═══ PROVIDED DATA ═══

(** The last loop of [compute]: outputs go to the chunks in error, in order. *)
Fixpoint fill_errors (pattern : list bool) (stripe : list chunk) (out : list bytes) : list chunk :=
  match pattern, stripe with
  | true :: pattern', _ :: stripe' =>
      match out with
      | o :: out' => Some o :: fill_errors pattern' stripe' out'
      | [] => None :: fill_errors pattern' stripe' []
      end
  | false :: pattern', c :: stripe' => c :: fill_errors pattern' stripe' out
  | _, _ => stripe
  end.

Definition compute (stripe : list chunk) : M RedundancyProvider (list chunk) :=
  rp ← get;
  pattern ← lift (getErrorPattern rp stripe);
  if bool_decide (nParity rp = 0%nat) then mret stripe
  else if bool_decide (nData rp = 1%nat) then lift (replication stripe pattern)
  else
    dd ← getCodingTable pattern;
    inbuf ← lift (mapM (fun i => c ← deref (stripe !! i); deref c) (blockIndices dd));
    first ← lift (deref (head inbuf));
    let blockSize := length first in
    let outbuf := ec_encode_data blockSize (nData rp) (nErrors dd) (table dd) inbuf in
    mret (fill_errors pattern stripe outbuf).

End Provider.
End Redundancy.
Export Redundancy.

(** ** Lemmas: error patterns *)

Fixpoint count_false (l : list bool) : nat :=
  match l with
  | [] => O
  | b :: l' => ((if b then 0 else 1) + count_false l')%nat
  end.

Lemma count_false_true l : (count_false l + count_true l = length l)%nat.
Proof. induction l as [|[] l IH]; simpl; lia. Qed.

Lemma skip_errors_spec l r :
  (0 < count_false l)%nat ->
  exists n, skip_errors l r = (r + n)%nat /\ l !! n = Some false /\ S (count_false (drop (S n) l)) = count_false l.
Proof.
  revert r. induction l as [|[] l IH]; intros r Hc; [by apply Nat.lt_irrefl in Hc| |].
  - destruct (IH (S r)) as (n & E & Hn & Hf); [done|]. exists (S n). simpl. split_and!; [lia|done|done].
  - exists O. by split_and!; [simpl; lia|..].
Qed.
(* ===== verification/Crc32c.v ===== *)
(** * Checksums (src/outside/crc32c.c)

    The CRC-32C of a stripe's chunks, computed in three ways: bit by bit (the definition of the code),
    eight bytes at a time from tables, and by the processor's instruction on three parts of the data at
    once, whose results are combined by tables that stand for appending zeros.  Integers are 32 or 64
    bits wide; a buffer is its bytes and its address, which the code looks at for alignment. *)

From S2P Require Import Prelude.

(** The instructions [crc32b] and [crc32q]. *)
Class CrcInstructions := {
  crc32b : Z -> Z -> Z;
  crc32q : Z -> Z -> Z;
}.

Module Crc32c.

Definition POLY : Z := 0x82f63b78.

Definition byte (c : ascii) : Z := Z.of_N (N_of_ascii c).

(** The eight bytes at [next] as a [uint64_t]. *)
Fixpoint little_endian (l : bytes) : Z :=
  match l with [] => 0 | c :: l' => byte c + Z.shiftl (little_endian l') 8 end.
Definition load64 (next : bytes) : Z := little_endian (take 8 next).

(** ** In software *)

(** [crc & 1 ? (crc >> 1) ^ POLY : crc >> 1] *)
Definition shift_bit (crc : Z) : Z := if Z.testbit crc 0 then Z.lxor (Z.shiftr crc 1) POLY else Z.shiftr crc 1.

(** A table is indexed with eight bits. *)
Definition entry (row : list Z) (i : Z) : Z := nth (Z.to_nat i) row 0.

Definition first_row : list Z := map (fun n => Nat.iter 8 shift_bit (Z.of_nat n)) (seq 0 256).
Definition next_row (row : list Z) : list Z :=
  map (fun crc => Z.lxor (entry first_row (Z.land crc 0xff)) (Z.shiftr crc 8)) row.
Fixpoint rows (k : nat) (row : list Z) : list (list Z) :=
  match k with O => [] | S k' => row :: rows k' (next_row row) end.
Definition crc32c_init_sw : list (list Z) := rows 8 first_row.

Definition sw_byte (table : list (list Z)) (crc : Z) (c : ascii) : Z :=
  Z.lxor (entry (nth 0 table []) (Z.land (Z.lxor crc (byte c)) 0xff)) (Z.shiftr crc 8).

(** The bytes up to an eight-byte boundary. *)
Fixpoint align (step : Z -> ascii -> Z) (addr : Z) (crc : Z) (next : bytes) : Z * Z * bytes :=
  match next with
  | c :: next' => if negb (Z.land addr 7 =? 0) then align step (addr + 1) (step crc c) next' else (addr, crc, next)
  | [] => (addr, crc, next)
  end.

Definition sw_word (table : list (list Z)) (crc word : Z) : Z :=
  let crc := Z.lxor crc word in
  Z.lxor (Z.lxor (Z.lxor (Z.lxor (Z.lxor (Z.lxor (Z.lxor
    (entry (nth 7 table []) (Z.land crc 0xff))
    (entry (nth 6 table []) (Z.land (Z.shiftr crc 8) 0xff)))
    (entry (nth 5 table []) (Z.land (Z.shiftr crc 16) 0xff)))
    (entry (nth 4 table []) (Z.land (Z.shiftr crc 24) 0xff)))
    (entry (nth 3 table []) (Z.land (Z.shiftr crc 32) 0xff)))
    (entry (nth 2 table []) (Z.land (Z.shiftr crc 40) 0xff)))
    (entry (nth 1 table []) (Z.land (Z.shiftr crc 48) 0xff)))
    (entry (nth 0 table []) (Z.shiftr crc 56)).

(** Whole words; [n] bounds their number. *)
Fixpoint words (step : Z -> Z -> Z) (n : nat) (crc : Z) (next : bytes) : Z * bytes :=
  match n with
  | S n' => if bool_decide (8 <= length next)%nat then words step n' (step crc (load64 next)) (drop 8 next) else (crc, next)
  | O => (crc, next)
  end.

Definition crc32c_sw (crci addr : Z) (buf : bytes) : Z :=
  let table := crc32c_init_sw in
  let crc := Z.lxor crci 0xffffffff in
  let '(_, crc, next) := align (sw_byte table) addr crc buf in
  let '(crc, next) := words (sw_word table) (length next) crc next in
  let crc := fold_left (sw_byte table) next crc in
  Z.lxor (u32 crc) 0xffffffff.

(** ** Appending zeros *)

(** A matrix is the list of its columns; reading past its end is undefined. *)
Fixpoint times_loop (mat : list Z) (vec sum : Z) : outcome Z :=
  if vec =? 0 then Ret sum else
  match mat with
  | [] => UB
  | row :: mat' => times_loop mat' (Z.shiftr vec 1) (if Z.testbit vec 0 then Z.lxor sum row else sum)
  end.
Definition gf2_matrix_times (mat : list Z) (vec : Z) : outcome Z := times_loop mat vec 0.
Definition gf2_matrix_square (mat : list Z) : outcome (list Z) := mapM (gf2_matrix_times mat) mat.

(** The operator for one zero bit. *)
Definition one_bit : list Z := POLY :: map (fun n => Z.shiftl 1 (Z.of_nat n)) (seq 0 31).

(** The doubling loop; [len] has at most 64 bits. *)
Fixpoint zeros_loop (n : nat) (odd : list Z) (len : Z) : outcome (list Z) :=
  match n with
  | O => OutOfFuel
  | S n' =>
      even ← gf2_matrix_square odd;
      let len := Z.shiftr len 1 in
      if len =? 0 then Ret even else
      odd ← gf2_matrix_square even;
      let len := Z.shiftr len 1 in
      if len =? 0 then Ret odd else zeros_loop n' odd len
  end.
Definition crc32c_zeros_op (len : Z) : outcome (list Z) :=
  even ← gf2_matrix_square one_bit;
  odd ← gf2_matrix_square even;
  zeros_loop 32 odd len.

Definition crc32c_zeros (len : Z) : outcome (list (list Z)) :=
  op ← crc32c_zeros_op len;
  mapM (fun shift => mapM (fun n => gf2_matrix_times op (Z.shiftl (Z.of_nat n) shift)) (seq 0 256)) [0; 8; 16; 24].

Definition crc32c_shift (zeros : list (list Z)) (crc : Z) : Z :=
  Z.lxor (Z.lxor (Z.lxor
    (entry (nth 0 zeros []) (Z.land crc 0xff))
    (entry (nth 1 zeros []) (Z.land (Z.shiftr crc 8) 0xff)))
    (entry (nth 2 zeros []) (Z.land (Z.shiftr crc 16) 0xff)))
    (entry (nth 3 zeros []) (Z.shiftr crc 24)).

(** ** By the processor *)

Definition LONG : nat := Z.to_nat 8192.
Definition SHORT : nat := Z.to_nat 256.

Section Hardware.
Context `{CrcInstructions}.

Definition hw_byte (crc : Z) (c : ascii) : Z := crc32b crc (byte c).

(** Three parts of the data, [size] bytes apart. *)
Fixpoint three_words (n : nat) (size : nat) (next : bytes) (crc0 crc1 crc2 : Z) : Z * Z * Z :=
  match n with
  | O => (crc0, crc1, crc2)
  | S n' => three_words n' size (drop 8 next) (crc32q crc0 (load64 next)) (crc32q crc1 (load64 (drop size next)))
              (crc32q crc2 (load64 (drop (2 * size) next)))
  end.

Fixpoint three_parts (n : nat) (size : nat) (zeros : list (list Z)) (crc0 : Z) (next : bytes) : Z * bytes :=
  match n with
  | O => (crc0, next)
  | S n' =>
      if bool_decide (size * 3 <= length next)%nat then
        let '(crc0, crc1, crc2) := three_words (size / 8) size next crc0 0 0 in
        let crc0 := Z.lxor (crc32c_shift zeros crc0) crc1 in
        let crc0 := Z.lxor (crc32c_shift zeros crc0) crc2 in
        three_parts n' size zeros crc0 (drop (size * 3) next)
      else (crc0, next)
  end.

Definition crc32c_hw (crc addr : Z) (buf : bytes) : outcome Z :=
  crc32c_long ← crc32c_zeros (Z.of_nat LONG);
  crc32c_short ← crc32c_zeros (Z.of_nat SHORT);
  let crc0 := Z.lxor crc 0xffffffff in
  let '(_, crc0, next) := align hw_byte addr crc0 buf in
  let '(crc0, next) := three_parts (length next) LONG crc32c_long crc0 next in
  let '(crc0, next) := three_parts (length next) SHORT crc32c_short crc0 next in
  let '(crc0, next) := words crc32q (length next) crc0 next in
  let crc0 := fold_left hw_byte next crc0 in
  Ret (Z.lxor (u32 crc0) 0xffffffff).

(** [SSE42(sse42)] tells whether the processor has the instructions. *)
Definition crc32c (sse42 : bool) (crc addr : Z) (buf : bytes) : outcome Z :=
  if sse42 then crc32c_hw crc addr buf else Ret (crc32c_sw crc addr buf).

End Hardware.
End Crc32c.

(** ** Lemmas *)

Import Crc32c.

(** *** The shift register is linear *)

Lemma shift_bit_alt x : shift_bit x = Z.lxor (Z.shiftr x 1) (if Z.testbit x 0 then POLY else 0).
Proof. unfold shift_bit. destruct (Z.testbit x 0); [done|]. by rewrite Z.lxor_0_r. Qed.

Lemma shift_bit_lxor x y : shift_bit (Z.lxor x y) = Z.lxor (shift_bit x) (shift_bit y).
Proof.
  rewrite !shift_bit_alt, Z.shiftr_lxor, Z.lxor_spec.
  assert (forall a b c d, Z.lxor (Z.lxor a b) (Z.lxor c d) = Z.lxor (Z.lxor a c) (Z.lxor b d)) as Hswap.
  { intros. rewrite !Z.lxor_assoc. f_equal. rewrite <- !Z.lxor_assoc. f_equal. apply Z.lxor_comm. }
  rewrite Hswap. f_equal. by destruct (Z.testbit x 0), (Z.testbit y 0).
Qed.

Lemma shift_bit_range x : 0 <= x < 2 ^ 32 -> 0 <= shift_bit x < 2 ^ 32.
Proof.
  intros Hx. rewrite shift_bit_alt. apply lxor_u32; [by apply shiftr_u32|]. by destruct (Z.testbit x 0).
Qed.

(** Shifting [n] bits. *)
Abbreviation shift n := (Nat.iter n shift_bit) (only parsing).

Lemma shift_lxor n x y : shift n (Z.lxor x y) = Z.lxor (shift n x) (shift n y).
Proof. induction n as [|n IH]; [done|]. rewrite !Nat.iter_succ. by rewrite IH, shift_bit_lxor. Qed.

Lemma shift_range n x : 0 <= x < 2 ^ 32 -> 0 <= shift n x < 2 ^ 32.
Proof. intros Hx. induction n as [|n IH]; [done|]. by apply shift_bit_range. Qed.

Lemma shift_0 n : shift n 0 = 0.
Proof. induction n as [|n IH]; [done|]. rewrite Nat.iter_succ. by rewrite IH. Qed.

Lemma shift_add n m x : shift (n + m) x = shift n (shift m x).
Proof. apply Nat.iter_add. Qed.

═══

_THE TASK_
Your reply should be an exact copy of every line from the line with "(** ** Lemmas *)" through the final line of the data, and nothing more.

_ANSWER AREA_
(** ** Lemmas *)

Import Crc32c.

(** *** The shift register is linear *)

Lemma shift_bit_alt x : shift_bit x = Z.lxor (Z.shiftr x 1) (if Z.testbit x 0 then POLY else 0).
Proof. unfold shift_bit. destruct (Z.testbit x 0); [done|]. by rewrite Z.lxor_0_r. Qed.

Lemma shift_bit_lxor x y : shift_bit (Z.lxor x y) = Z.lxor (shift_bit x) (shift_bit y).
Proof.
  rewrite !shift_bit_alt, Z.shiftr_lxor, Z.lxor_spec.
  assert (forall a b c d, Z.lxor (Z.lxor a b) (Z.lxor c d) = Z.lxor (Z.lxor a c) (Z.lxor b d)) as Hswap.
  { intros. rewrite !Z.lxor_assoc. f_equal. rewrite <- !Z.lxor_assoc. f_equal. apply Z.lxor_comm. }
  rewrite Hswap. f_equal. by destruct (Z.testbit x 0), (Z.testbit y 0).
Qed.

Lemma shift_bit_range x : 0 <= x < 2 ^ 32 -> 0 <= shift_bit x < 2 ^ 32.
Proof.
  intros Hx. rewrite shift_bit_alt. apply lxor_u32; [by apply shiftr_u32|]. by destruct (Z.testbit x 0).
Qed.

(** Shifting [n] bits. *)
Abbreviation shift n := (Nat.iter n shift_bit) (only parsing).

Lemma shift_lxor n x y : shift n (Z.lxor x y) = Z.lxor (shift n x) (shift n y).
Proof. induction n as [|n IH]; [done|]. rewrite !Nat.iter_succ. by rewrite IH, shift_bit_lxor. Qed.

Lemma shift_range n x : 0 <= x < 2 ^ 32 -> 0 <= shift n x < 2 ^ 32.
Proof. intros Hx. induction n as [|n IH]; [done|]. by apply shift_bit_range. Qed.

Lemma shift_0 n : shift n 0 = 0.
Proof. induction n as [|n IH]; [done|]. rewrite Nat.iter_succ. by rewrite IH. Qed.

Lemma shift_add n m x : shift (n + m) x = shift n (shift m x).
Proof. apply Nat.iter_add. Qed.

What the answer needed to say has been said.